Northern Irish public want end to religiously divided school system

August 17, 2021
An overwhelming majority of the Northern Irish public support having a religiously integrated school system newly published survey findings reveal. Opinion polling, commissioned by the Integrated Education Fund and conducted by the pollster Lucid Talk in May, finds that:
  • 71% agreed that integrated schools, which intentionally educate children from different religious and ethnic backgrounds, should be Northern Ireland’s main school model. Only 21% degreed.
  • 79% agreed that all schools, regardless of type, should aim to have a religious and cultural mix of pupils, teachers and governors, with only 17% disagreeing.
  • 73% support their local school becoming an integrated school, with only 19% opposed.
  • 72% support cross community mergers and amalgamations of schools in Northern Ireland, with only 17 opposed.
  • 64% of respondents believed the influence of Churches had held up the growth of integrated education in Northern Ireland, with 64% similarly holding Northern Irish political parties responsible.
The Integrated Education Fund is a charity supporting the growth of integrated schools in Northern Ireland. It commissioned its survey to inform the Independent Review of Education which is currently being setup by the Northern Ireland Executive to fundamentally review Northern Ireland’s school system.

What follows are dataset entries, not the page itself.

(** [CompareByHeight] is a strict total order on references: the two
    arguments can be swapped, it is transitive, and it is zero only for equal
    references.  Every child of an object comes before the object itself. *)
Theorem CompareByHeight_total_order :
  (forall r s, CompareByHeight s r = - CompareByHeight r s) /\
  (forall r s, CompareByHeight r s = 0 <-> r = s) /\
  (forall r s t, CompareByHeight r s < 0 -> CompareByHeight s t < 0 -> CompareByHeight r t < 0) /\
  (forall refs payload c r, Forall valid_reference refs -> NewContents refs payload = Ok c ->
     r ∈ refs -> CompareByHeight r (contentsReference c) < 0).
Proof.
  split; [|split; [|split]].
  - intros r s. unfold CompareByHeight. cbv zeta.
    rewrite (cmp_Compare_antisym (GetHeight r)),
      (cmp_Compare_antisym (GetMaximumTotalParentsSizeBytes r true)), bytes_compare_antisym.
    repeat case_bool; cbn [negb]; lia.
  - intros r s. split; [|intros ->].
    + unfold CompareByHeight. cbv zeta.
      destruct (Z.eqb_spec (cmp_Compare (GetHeight r) (GetHeight s)) 0); cbn [negb]; [|done].
      destruct (Z.eqb_spec (cmp_Compare (GetMaximumTotalParentsSizeBytes r true)
        (GetMaximumTotalParentsSizeBytes s true)) 0); cbn [negb]; [|done].
      intros E%bytes_compare_eq. destruct r, s; simpl in *; congruence.
    + unfold CompareByHeight, cmp_Compare. rewrite !Z.ltb_irrefl. apply bytes_compare_refl.
  - intros r s t. rewrite !CompareByHeight_lt.
    pose proof (bytes_compare_trans (rawReference r) (rawReference s) (rawReference t)). lia.
  - intros refs payload c r Hrefs Hc Hin.
    destruct (NewContents_cases refs payload Hrefs) as [E|(rcs&f&Hstats&E)];
      rewrite E in Hc; [done|]. injection Hc as <-. cbn [contentsReference].
    destruct (object_fields refs payload rcs f Hrefs Hstats) as (_&_&Eh&_).
    apply CompareByHeight_lt. left. rewrite Eh.
    destruct (foldStats_child refs zeroStats rcs r) as [H _]; [apply Hstats|done|lia].
Qed.

(** ** Limits *)

(** The resources that fit the fields of a limit. *)
Definition Limit_ok (l : Limit) : Prop := is_u32 (limitCount l) /\ is_u64 (limitSizeBytes l).

Lemma parents_range r :
  valid_reference r ->
  0 <= GetMaximumTotalParentsSizeBytes r false <= GetMaximumTotalParentsSizeBytes r true /\
  GetMaximumTotalParentsSizeBytes r true < 2 ^ 63 /\
  (0 < GetHeight r -> GetMaximumTotalParentsSizeBytes r true =
    GetMaximumTotalParentsSizeBytes r false + GetSizeBytes r) /\
  (GetHeight r = 0 -> GetMaximumTotalParentsSizeBytes r true = 0).
Proof.
  intros Hr. pose proof (child_path r Hr) as Hp. pose proof Hr as [Hok (Hsize&_&_&Hb)].
  pose proof (fields_range r Hok) as (_&_&Hh&_&Hu). apply ToUint64_range in Hu as Hu'.
  unfold GetMaximumTotalParentsSizeBytes in *. cbn [andb] in *. rewrite Z.gtb_ltb in *.
  destruct (Z.ltb_spec 0 (GetHeight r)); [lia|].
  assert (GetHeight r = 0) as E by lia. rewrite E, boundsAt_low in Hb by lia. simpl in Hb.
  replace (getRawMaximumTotalParentsSizeBytes r) with 0 in * by lia.
  change (ToUint64 0) with 0 in *. lia.
Qed.

(** The parents size of an object covers each child and the parents below it. *)
Lemma object_child refs payload rcs f r :
  Forall valid_reference refs -> objectStats refs payload rcs f -> r ∈ refs ->
  GetMaximumTotalParentsSizeBytes r true <=
  GetMaximumTotalParentsSizeBytes (objectReference refs payload rcs f) false.
Proof.
  intros Hrefs Hstats Hin. pose proof Hstats as (_&Hfold&Hf).
  destruct (foldStats_child refs zeroStats rcs r Hfold Hin) as [Hh Hle].
  destruct (object_fields refs payload rcs f Hrefs Hstats) as (_&_&_&_&Ep).
  destruct (objectStats_ok refs payload rcs f Hrefs Hstats) as (Hok&_).
  pose proof (proj1 (Forall_forall _ _) Hrefs r Hin) as Hr.
  pose proof (fields_range r (proj1 Hr)) as (_&_&Hhr&_).
  assert (0 < statsDegree rcs) as Hdeg.
  { destruct (Z.eqb_spec (statsDegree rcs) 0) as [E0|]; [|pose proof (stats_degree _ Hok); lia].
    destruct (stats_empty _ Hok E0). lia. }
  destruct (stats_nonempty _ Hok Hdeg) as [_ Hpath].
  pose proof (path_range (statsHeight rcs) (stats_height _ Hok)) as [Hlow Hhigh].
  unfold u64 in Hf. rewrite Z.mod_small in Hf by lia.
  apply FromUint64RoundUp_Some in Hf as (_&Hup&_); [|lia].
  unfold GetMaximumTotalParentsSizeBytes at 2. cbn [andb]. rewrite Ep. lia.
Qed.

Lemma AcquireParentAndChildren_spec l r :
  Limit_ok l -> valid_reference r ->
  AcquireParentAndChildren l r =
  (if CanAcquireParentAndChildren l r then
     (mkLimit (limitCount l - GetHeight r)
        (limitSizeBytes l - GetMaximumTotalParentsSizeBytes r true), true)
   else (l, false)) /\
  (CanAcquireParentAndChildren l r = true <->
   GetHeight r <= limitCount l /\ GetMaximumTotalParentsSizeBytes r true <= limitSizeBytes l).
Proof.
  intros [Hc Hs] Hr. pose proof (parents_range r Hr) as (Hp&Hp'&_).
  pose proof (fields_range r (proj1 Hr)) as (_&_&Hh&_).
  unfold AcquireParentAndChildren, CanAcquireParentAndChildren, is_u32, is_u64, u32, u64 in *.
  rewrite (Z.mod_small (GetHeight r)), (Z.mod_small (GetMaximumTotalParentsSizeBytes r true))
    by lia.
  rewrite !Z.geb_leb. repeat case_bool; cbn [orb andb]; try (exfalso; lia);
    rewrite ?Z.mod_small by lia; (split; [done|]; split; [lia|]; (done || lia)).
Qed.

It follows a commitment to hold such a review in the political agreement that restored the Northern Ireland Executive government back in January 2020.

Despite the fact that the Northern Ireland’s Department of Education has had a legal duty since 1989 to ‘encourage and facilitate the development of integrated education‘, only about 8% of students at state funded schools in Northern Ireland attend an integrated school. Instead, the vast majority of students continue to attend either a state funded Catholic or notionally protestant school. The resultant religious segregation is frequently cited as helping undermine social cohesion.

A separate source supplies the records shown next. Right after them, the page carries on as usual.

Lemma prune_lastMax (el : PEL) lo :
  chain lo (epochs el) -> lo <= minimumLocation el ->
  lastMax (minimumLocation (pruneStaleEpochs el)) (epochs (pruneStaleEpochs el)) =
  Z.max (minimumLocation el) (lastMax lo (epochs el)).
Proof.
  intros Hc Hlo. simpl. destruct (epochs el) as [|e es] eqn:E.
  - unfold lastMax. simpl. lia.
  - rewrite <- E in *. apply lastMax_drop_stale; [done|by rewrite E].
Qed.

Lemma apply_op_bounded (el : PEL) op :
  epoch_inv el -> op_ok op -> bounded el -> bounded (fst (apply_op el op)).
Proof.
  intros H Hop Hb. pose proof (inv_span _ H) as Hspan. pose proof (inv_min _ H) as Hmin.
  assert (forall el1 location nc chans el0, epoch_inv el0 ->
    maximumLocationSpan el0 = maximumLocationSpan el ->
    extended el0 el1 location -> bounded (set_wakeup (progressed el1 location) nc chans)) as Hprog.
  { intros el1 location nc chans el0 H0 Espan Hext. unfold bounded.
    destruct (ext_last _ _ _ Hext) as (e&Hlast&He). pose proof (ext_min _ _ _ Hext).
    pose proof (ext_span _ _ _ Hext) as Es.
    pose proof (prune_lastMax (set_minimumLocation el1
      (Z.max (minimumLocation el1) (location - maximumLocationSpan el1)))
      (minimumLocation el1) (ext_chain _ _ _ Hext) ltac:(simpl; lia)) as Hl.
    fold (progressed el1 location) in Hl.
    change (lastMax (minimumLocation (progressed el1 location)) (epochs (progressed el1 location))
      - Z.max (minimumLocation el1) (location - maximumLocationSpan el1)
      <= maximumLocationSpan el1).
    rewrite Hl. simpl. unfold lastMax. rewrite Hlast, He. lia. }
  destruct op as [l|l|b|]; simpl in *.
  - pose proof (Finalize_cases el l H Hop) as Hc. inversion Hc; simpl; try done.
    + eapply Hprog; [exact H|reflexivity|eassumption].
    + eapply Hprog; [apply reinitialize_inv, H|reflexivity|eassumption].
    + unfold bounded, appendEpoch. destruct (Uint64 _). simpl. by rewrite lastMax_snoc.
  - unfold PEL_DiscardUpToLocation. case_bool; [|done].
    pose proof (prune_lastMax (set_minimumLocation el l) _ (inv_chain _ H) ltac:(simpl; lia)) as Hl.
    destruct (Discard_inv el l H Hop) as (el'&_&_).
    assert (channel_inv (locationsChangedWakeup (pruneStaleEpochs (set_minimumLocation el l)))
      (allChannels (pruneStaleEpochs (set_minimumLocation el l)))) as Hch by apply H.
    destruct (unblockWakeup_Ok _ Hch) as (nc&chans&->&_). simpl commit. cbn [fst].
    unfold bounded in *.
    change (lastMax (minimumLocation (pruneStaleEpochs (set_minimumLocation el l)))
      (epochs (pruneStaleEpochs (set_minimumLocation el l))) - l <= maximumLocationSpan el).
    rewrite Hl. simpl. lia.
  - destruct b; done.
  - unfold NotifySyncCompleted. simpl. case_bool; [|done].
    destruct (block _ _). done.
Qed.
End ring_buffer.

(** An entry that is still valid never refers to data that has been
    overwritten: as long as the epochs initially cover no more than the ring
    buffer, every operation keeps all valid entries within the last
    [maximumLocationSpan] bytes before the end of the last epoch. *)
Theorem ring_buffer_safety {G} `{!SingleThreadedGenerator G} (el : PersistentEpochList G) op :
  epoch_inv el -> bounded el -> op_ok op ->
  let el' := fst (apply_op el op) in
  bounded el' /\
  forall id seed l s, zlen (epochs el') < 2 ^ 32 -> 0 <= l -> 1 <= s < 2 ^ 64 ->
    resolves el' id seed l s ->
    lastMax (minimumLocation el') (epochs el') - maximumLocationSpan el' <= l /\
    l + s <= lastMax (minimumLocation el') (epochs el').
Proof.
  intros H Hb Hop el'. pose proof (apply_op_bounded el op H Hop Hb) as Hb'. fold el' in Hb'.
  split; [done|]. intros id seed l s Hlen Hl Hs Hr.
  assert (epoch_inv el') as H' by (by apply apply_op_inv).
  apply resolves_iff in Hr as (e&He&_&Hlo&Hhi); [|by apply chain_zero|done..].
  apply (chain_lookup _ _ _ _ (inv_chain _ H')) in He. unfold bounded in Hb'. lia.
Qed.

Lemma ring_buffer_safety_witness :
  bounded (fst (apply_op (NewPersistentEpochList 100 7 3 50 [mkPbEpochState 9 20]) (OpFinalize 190))).
Proof.
  assert (bounded (NewPersistentEpochList 100 7 3 50 [mkPbEpochState 9 20])) as Hb
    by (vm_compute; congruence).
  assert (op_ok (OpFinalize 190)) as Hop by (simpl; unfold is_u64; lia).
  assert (epoch_inv (NewPersistentEpochList 100 7 3 50 [mkPbEpochState 9 20])) as Hinv.
  { apply NewPersistentEpochList_inv; [lia|unfold is_u64; lia|].
    constructor; [simpl; unfold is_u64; lia|constructor]. }
  exact (proj1 (ring_buffer_safety _ _ Hinv Hb Hop)).
Defined.

(** A restart restores exactly the synchronized epochs: an entry of the
    reference-location map is valid after reloading the persisted state if
    and only if it was valid before and belonged to a synchronized epoch. *)
Theorem persistent_state_roundtrip {G} `{!SingleThreadedGenerator G} (el : PersistentEpochList G)
    (g : G) minID minLoc es id seed l s :
  epoch_inv el -> zlen (epochs el) < 2 ^ 32 -> 0 <= l -> 1 <= s < 2 ^ 64 ->
  GetPersistentState el = Ok (minID, minLoc, es) ->
  resolves (NewPersistentEpochList (maximumLocationSpan el) g minID minLoc es) id seed l s <->
  resolves el id seed l s /\ u32 (id - minimumEpochID el) < synchronizedEpochs el.
Proof.
  intros H Hlen Hl Hs Hp. rewrite GetPersistentState_Ok in Hp by done. injection Hp as <- <- <-.
  pose proof (inv_sync _ H) as Hsync. pose proof (inv_min _ H) as Hmin.
  pose proof (chain_take _ _ (Z.to_nat (synchronizedEpochs el)) (inv_chain _ H)) as Hc.
  unfold NewPersistentEpochList. cbn [newNotificationChannel make_channel].
  rewrite reload_persist by (done || lia). simpl app.
  assert (chain 0 (take (Z.to_nat (synchronizedEpochs el)) (epochs el))) as Hc0
    by (eapply chain_weaken; [|exact Hc]; lia).
  assert (zlen (take (Z.to_nat (synchronizedEpochs el)) (epochs el)) < 2 ^ 32) as Hlen'
    by (unfold zlen in *; rewrite length_take; lia).
  rewrite prune_resolves by (done || (simpl; lia)).
  rewrite !resolves_iff by (done || by apply chain_zero). simpl.
  pose proof (Z.mod_pos_bound (id - minimumEpochID el) (2 ^ 32)) as Hi.
  fold (u32 (id - minimumEpochID el)) in Hi. set (i := u32 (id - minimumEpochID el)) in *.
  split.
  - intros (e&He&Hv). apply lookup_take_Some in He as [He Hlt]. split; [by exists e|lia].
  - intros [(e&He&Hv) Hlt]. exists e. split; [|done]. apply lookup_take_Some. split; [done|lia].
Qed.

Lemma persistent_state_roundtrip_witness :
  let el := NewPersistentEpochList 100 7 3 50 [mkPbEpochState 9 20] in
  resolves (NewPersistentEpochList 100 8 3 50 [mkPbEpochState 9 20]) 3 9 60 10.
Proof.
  cbv zeta. set (el := NewPersistentEpochList 100 7 3 50 [mkPbEpochState 9 20]).
  apply (persistent_state_roundtrip el 8 3 50 [mkPbEpochState 9 20] 3 9 60 10);
    [|by vm_compute|lia|lia|by vm_compute|].
  { apply NewPersistentEpochList_inv; [lia|unfold is_u64; lia|].
    constructor; [simpl; unfold is_u64; lia|constructor]. }
  split; [|by vm_compute]. eexists. split; [vm_compute; reflexivity|]. by vm_compute.
Defined.

Section entries.
Context {G : Type} `{!SingleThreadedGenerator G}.
Abbreviation PEL := (PersistentEpochList G).

(** Raising the minimum only removes entries. *)
Lemma set_minimumLocation_resolves (el : PEL) m id seed l s :
  chain 0 (epochs el) -> zlen (epochs el) < 2 ^ 32 -> minimumLocation el <= m -> 0 <= l ->
  1 <= s < 2 ^ 64 ->
  resolves (set_minimumLocation el m) id seed l s <-> m <= l /\ resolves el id seed l s.
Proof.
  intros Hc Hlen Hm Hl Hs. rewrite !resolves_iff by done. simpl. split.
  - intros (e&He&Hseed&?&?). split; [done|]. exists e. split; [done|]. split; [done|lia].
  - intros (?&e&He&Hseed&?&?). by exists e.
Qed.

(** Growing the last epoch only adds entries of that epoch. *)
Lemma grown_resolves (el el1 : PEL) location id seed l s :
  epoch_inv el -> extended el el1 location -> grown el el1 location ->
  zlen (epochs el1) < 2 ^ 32 -> 0 <= l -> 1 <= s < 2 ^ 64 ->
  resolves el1 id seed l s <->
  resolves el id seed l s \/
  (u32 (id - minimumEpochID el) = synchronizingEpochs el /\
   (exists e, last (epochs el1) = Some e /\ hashSeed e = seed) /\
   minimumLocation el <= l /\ l + s <= location).
Proof.
  intros H Hext (Eid&Emin&_&Esg&es&e&Ees&He&Hcase) Hlen Hl Hs.
  pose proof (ext_sync _ _ _ Hext) as [_ Hsync]. pose proof (ext_min _ _ _ Hext) as Hmin1.
  assert (chain 0 (epochs el1)) as Hc1
    by (eapply chain_weaken; [|apply (ext_chain _ _ _ Hext)]; lia).
  assert (length (epochs el) <= length (epochs el1))%nat as Hle.
  { rewrite Ees. destruct Hcase as [[-> _]|(e0&->&_)]; rewrite !length_app; simpl; lia. }
  rewrite !resolves_iff by (try done; try (by apply chain_zero); unfold zlen in *; lia).
  pose proof (Z.mod_pos_bound (id - minimumEpochID el) (2 ^ 32)) as Hi.
  fold (u32 (id - minimumEpochID el)) in Hi. rewrite Eid, Emin.
  set (i := u32 (id - minimumEpochID el)) in *.
  assert (Z.of_nat (length es) = synchronizingEpochs el) as Hes.
  { unfold zlen in Hsync. rewrite Ees, length_app in Hsync. simpl in Hsync. lia. }
  rewrite Ees, last_snoc. destruct (Z.lt_trichotomy i (synchronizingEpochs el)) as [Hlt|[Heq|Hgt]].
  - rewrite lookup_app_l by lia.
    assert (epochs el !! Z.to_nat i = es !! Z.to_nat i) as ->.
    { destruct Hcase as [[-> _]|(e0&->&_)]; [done|by rewrite lookup_app_l by lia]. }
    split; [by left|]. intros [?|(?&_)]; [done|lia].
  - rewrite list_lookup_middle by lia. split.
    + intros (e'&[= <-]&Hseed&?&?). right. split; [done|]. split; [by exists e|lia].
    + intros [(e'&He'&Hseed&?&?)|(_&(e'&[= <-]&Hseed)&?&?)]; exists e; split; try done; [|lia].
      destruct Hcase as [[E _]|(e0&E&Es0&Hm0)]; rewrite E in He'.
      * apply lookup_lt_Some in He'. lia.
      * rewrite list_lookup_middle in He' by lia. injection He' as <-.
        split; [congruence|lia].
  - split.
    + intros (e'&He'&_). apply lookup_lt_Some in He'. rewrite length_app in He'. simpl in He'. lia.
    + intros [(e'&He'&_)|(?&_)]; [|lia]. apply lookup_lt_Some in He'.
      rewrite Ees, length_app in Hle. simpl in Hle. lia.
Qed.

Chair of the Accord Coalition for Inclusive Education, The Rev Stephen Terry, said ‘Northern Ireland’s hard learned lessons about the perils of ethnic segregation in the school system, along with its negative experience of religious and ethnic tribalism frustrating reform, are highly relevant to education policy in other countries. We hope Northern Ireland will soon be able to forge the much more religiously inclusive school system that a large majority of its public desires and that it may provide an exciting example elsewhere.’

The support for religiously inclusive schooling identified by the Integrated Education Fund’s survey echoes that discovered by the Accord Coalition of the British public. A 2016 opinion poll commissioned by Accord and its member group, Humanists UK, found faith discrimination in the admission arrangements of state funded schools, including faith schools, was opposed by a ratio of almost five to one. Polling meanwhile commissioned by Accord in 2009 revealed that religious discrimination in the recruitment and employment policies of state funded schools was opposed by 72% of respondents, compared to only 9% who supported such practices.